1931
Born in Cincinnati, Ohio, February 23rd.

1949
Attends Hiram College, Ohio.

1951
Attends the university of Cincinnati, Ohio to gain a BA in Psychology.

1952
Drafted into the US army to take part in Korean War and starts sketching cartoons.

1954
Attends the Art Academy of Cincinnati. His cartoons are printed in 1000 Jokes, True and The New Yorker.

1956
Moves to New York with his first wife Dot Irisis. Studies under Nicolas Marsicano at the Cooper Union School of Art and Architecture, New York. A powerful influence for him was Willem de Kooning.

1957
Leo Castelli Gallery, New York opens. Wesselmann meets Claire Selley, a university student who goes on to become his model and wife.                                

1959
Turns to experimenting with small, abstract collages. He was a painter, sculptor and printmaker. He had planned to become a cartoonist until his final year at the Cooper Union. His first group show at the Judson Gallery.

1960
Changes to painting objects and landscapes. Starts teaching at a school in Brooklyn.

1961
First one-man exhibition at the Tanager Gallery, New York. He made small collages of torn paper and found materials in his Little Great American Nudes of 1961-2, which culminated in large, aggressive compositions such as Great American Nude //3 (1961). These and his giant still-lifes composed of common household objects bought him fame and notoriety as a founder of American Pop Art. His Great American Nudes remain his best-known work.

1962
Participated in the exhibition "The Figure" at the Museum of Modern Art, New York.
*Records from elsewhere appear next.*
(* ===== verification/Search.v ===== *)
(** * Omnisearch ([search.rs])

    One reach-filtered full-text search over every type. The text search of the store (the parsed
    query, the match, the rank and the order of ranks) is a parameter. *)

From S2P Require Import Prelude RustStr Json AppError Closure Schema Registry Workflow State Rbac.
From S2P Require Import Caller FieldPerms Objects Fixture ObjectHandlers.

Local Open Scope Z_scope.

(** [search_vector] is generated from [data]; ranks are compared by the store and printed. *)
Class FullText := {
  Tsquery : Type;
  Rank : Type;
  websearch_to_tsquery : string -> Tsquery;
  ts_matches : Value -> Tsquery -> bool;
  ts_rank : Value -> Tsquery -> Rank;
  rank_leb : Rank -> Rank -> bool;
  rank_json : Rank -> Value }.

Section Search.
Context `{Postgres, FullText}.

(** [coalesce(data->>'title', data->>'name', data->>'display_name', entity_id)] *)
Definition title_of (id : string) (data : Value) : string :=
  let text k := get k data ≫= jsonb_text in
  match text "title", text "name", text "display_name" with
  | Some s, _, _ => s
  | None, Some s, _ => s
  | None, None, Some s => s
  | None, None, None => id
  end.

Record SearchRow := mkSearchRow {
  sr_entity_id : string; sr_type_id : string; sr_rank : Rank; sr_title : string }.

(** [order by rank desc] *)
Definition better (a b : SearchRow) : Prop := rank_leb (sr_rank b) (sr_rank a) = true.
#[export] Instance better_dec : RelDecision better.
Proof. intros a b. unfold better. apply _. Defined.

(** One row of [SELECT], when the object matches. *)
Definition search_row (q : string) (type_filter : option string) (id : string) (row : DataRow)
    : option SearchRow :=
  let query := websearch_to_tsquery q in
  if ts_matches (d_data row) query
     && match type_filter with None => true | Some t => String.eqb (d_type_id row) t end
  then Some (mkSearchRow id (d_type_id row) (ts_rank (d_data row) query) (title_of id (d_data row)))
  else None.

(** [SELECT .. [and d.entity_id = any(reach)] order by rank desc limit ..]; rows of the same rank
    come in one fixed order, which the statement leaves open. *)
Definition search_rows (db : Db) (q : string) (type_filter : option string)
    (ids : option (list string)) (limit : Z) : list SearchRow :=
  take (Z.to_nat limit) (merge_sort better (select_list (fun id row =>
    if match ids with Some l => bool_decide (id ∈ l) | None => true end
    then search_row q type_filter id row else None) (entity_data db))).

Definition search_json (r : SearchRow) : Value :=
  json_object [("entity_id", JString (sr_entity_id r)); ("type", JString (sr_type_id r));
               ("title", JString (sr_title r)); ("rank", rank_json (sr_rank r))].

Definition search (ctx : RequestCtx) (caller : Caller.t) (q_q q_type : option string)
    (q_limit : option Z) : M Response :=
  let q := default "" q_q in
  _ ← ensure (negb (is_empty (trim q)))
        (with_request_id (ctx_request_id ctx) (bad_request "the `q` query param is required"));
  let limit := clamp 1 100 (default 20 q_limit) in
  st ← get_state;
  let ids := if Caller.is_platform_admin caller then None
             else Some (reachable_entity_ids_any (pool st) (Caller.actor_id caller)) in
  st ← get_state;
  let rows := search_rows (pool st) q q_type ids limit in
  mret (mkResponse OK []
    (Some (json_object [("query", JString q); ("results", JArray (search_json <$> rows))]))).

(** ** What it guarantees *)

(** The matching objects among [ids], best first. *)
Lemma search_rows_spec db q tf ids :
  (forall a b, rank_leb a b = true \/ rank_leb b a = true) -> Transitive (fun a b => rank_leb a b = true) ->
  exists all,
    (forall r, r ∈ all <-> exists row, entity_data db !! sr_entity_id r = Some row /\
       search_row q tf (sr_entity_id r) row = Some r /\
       match ids with Some l => sr_entity_id r ∈ l | None => True end) /\
    Sorted better all /\
    forall limit, search_rows db q tf ids limit = take (Z.to_nat limit) all.
Proof.
  intros Htot Htr. eexists. split; [|split; [|by intros limit]].
  - intros r. rewrite merge_sort_Permutation, elem_of_select_list. split.
    + intros (id & row & Hrow & Hr).
      assert (Hid : sr_entity_id r = id).
      { unfold search_row in Hr. destruct ids; [case_bool_decide; [|done]|];
        destruct (_ && _); try done; by injection Hr as <-. }
      rewrite Hid. exists row. split; [done|].
      destruct ids as [l|]; [case_bool_decide; [|done]|]; done.
    + intros (row & Hrow & Hr & Hids). exists (sr_entity_id r), row. split; [done|].
      destruct ids as [l|]; [|done]. by rewrite bool_decide_eq_true_2.
  - apply Sorted_merge_sort. intros a b. unfold better. apply Htot.
Qed.

(** C32 Search finds exactly what matches within the caller's reach, and nothing else: there is
    one ranked list of these, of which a search returns the best ones, between 1 and 100; a
    search without a query is refused, and no search changes anything. *)
Theorem search_exactly_reach ctx caller q tf st :
  (forall a b, rank_leb a b = true \/ rank_leb b a = true) ->
  Transitive (fun a b => rank_leb a b = true) ->
  Caller.is_platform_admin caller = false -> is_empty (trim q) = false ->
  exists all,
    (forall r, r ∈ all <->
       sr_entity_id r ∈ reach (pool st) (Caller.actor_id caller) /\
       exists row, entity_data (pool st) !! sr_entity_id r = Some row /\
                   search_row q tf (sr_entity_id r) row = Some r) /\
    Sorted better all /\
    forall q_limit,
      let limit := clamp 1 100 (default 20 q_limit) in
      1 <= limit <= 100 /\
      search ctx caller (Some q) tf q_limit st =
        (Ok (mkResponse OK [] (Some (json_object
           [("query", JString q); ("results", JArray (search_json <$> take (Z.to_nat limit) all))]))), st).
Proof.
  intros Htot Htr Ha Hq.
  destruct (search_rows_spec (pool st) q tf
    (Some (reachable_entity_ids_any (pool st) (Caller.actor_id caller))) Htot Htr)
    as (all & Hall & Hs & Hsel).
  exists all. split_and!; [|done|].
  - intros r. rewrite Hall. unfold reachable_entity_ids_any. setoid_rewrite elem_of_elements. naive_solver.
  - intros q_limit limit. split; [unfold limit, clamp; lia|].
    unfold search. run_m. simpl. rewrite Hq, Ha. simpl. by rewrite Hsel.
Qed.
End Search.

(** ** Beside the read floors *)

(** A text search that finds the word it is asked for in the title. *)
#[export] Instance fixture_fulltext : FullText := {
  Tsquery := string;
  Rank := Z;
  websearch_to_tsquery q := q;
  ts_matches data q := bool_decide (get_str "title" data = Some q);
  ts_rank _ _ := 1;
  rank_leb := Z.leb;
  rank_json := json_int }.

(** Only owners may read the titles of notes. *)
Definition secret_titles : AppState :=
  set_pool (mkDb (type_definitions seed_db) (type_fields seed_db) (entities seed_db)
    (entity_data seed_db) (memberships seed_db) (roles seed_db)
    {[("note", "title", "owner") := (true, true)]} (workflows seed_db) (cases seed_db)
    (case_close_checks seed_db) (relations seed_db) (feature_runs seed_db) (role_handoffs seed_db)
    (sessions seed_db) (auth_identities seed_db) (events seed_db) (now seed_db)) seed_state.

(** The members of the body of an answer. *)
Definition body_of (r : AppResult Response) : Value :=
  match r with Ok resp => default JNull (resp_body resp) | Err _ => JNull end.

(** A search shows the title of an object to a caller for whom GET drops it, and finds the
    object by it. *)
Theorem search_shows_unreadable_title :
  get "title" (default JNull (get "data" (body_of
    (item_get ctx0 bob "note" "NOT_1" ∅ secret_titles).1))) = None /\
  body_of (search ctx0 bob (Some "first") None None secret_titles).1 =
    json_object [("query", JString "first"); ("results", JArray
      [json_object [("entity_id", JString "NOT_1"); ("type", JString "note");
                    ("title", JString "first"); ("rank", json_int 1)]])].
Proof. split; vm_compute; reflexivity. Qed.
Participates in “New Realists” with some reservation, at the Sidney Janis Gallery, New York. Begins working on his still lifes, keeping use of collage and adding in real objects.

1963
Marries Claire Selley. Included in Pop Goes the East at the Contemporary Arts Museum, Houston. 

1965
Young America 1965 exhibition at the Whitney Museum, New York.  

1967 
He was represented at the São Paulo Biennale, and at the documenta "4" and "6", Kassel, in 1968 and 1977 respectively. His significant involvement with the Pop Art movement was acknowledged with his inclusion, in 1974 in the exhibition "American Pop Art", at the Whitney Museum, New York.

1970
His 1970’s era series known as Smokers focused on the female nude with enormous cut out details of red lips, manicured fingernails and cigarettes. He developed a reputation for favouring more of a commercial look, removing any sign of the painter’s hand. 

1980
He began work in aluminium and enamel, adapting the clear lines of his earlier paintings. He writes an autobiography Tom Wesselmann under the pseudonym Slim Stealingworth. His son Lane was born. 

1983
Makes his first work in metal, leading to a series in steel and aluminium.

1993/94
An important retrospective of his work toured Japan beginning at the museum of Contemporary Art, Sapporo.

2004
December 20h Tom Wesselmann died of heart disease. At the time of his death he was working on nudes in the Abstract Expressionist style. Survived by Claire, his daughter, Kate and Jenny and his son, Lane.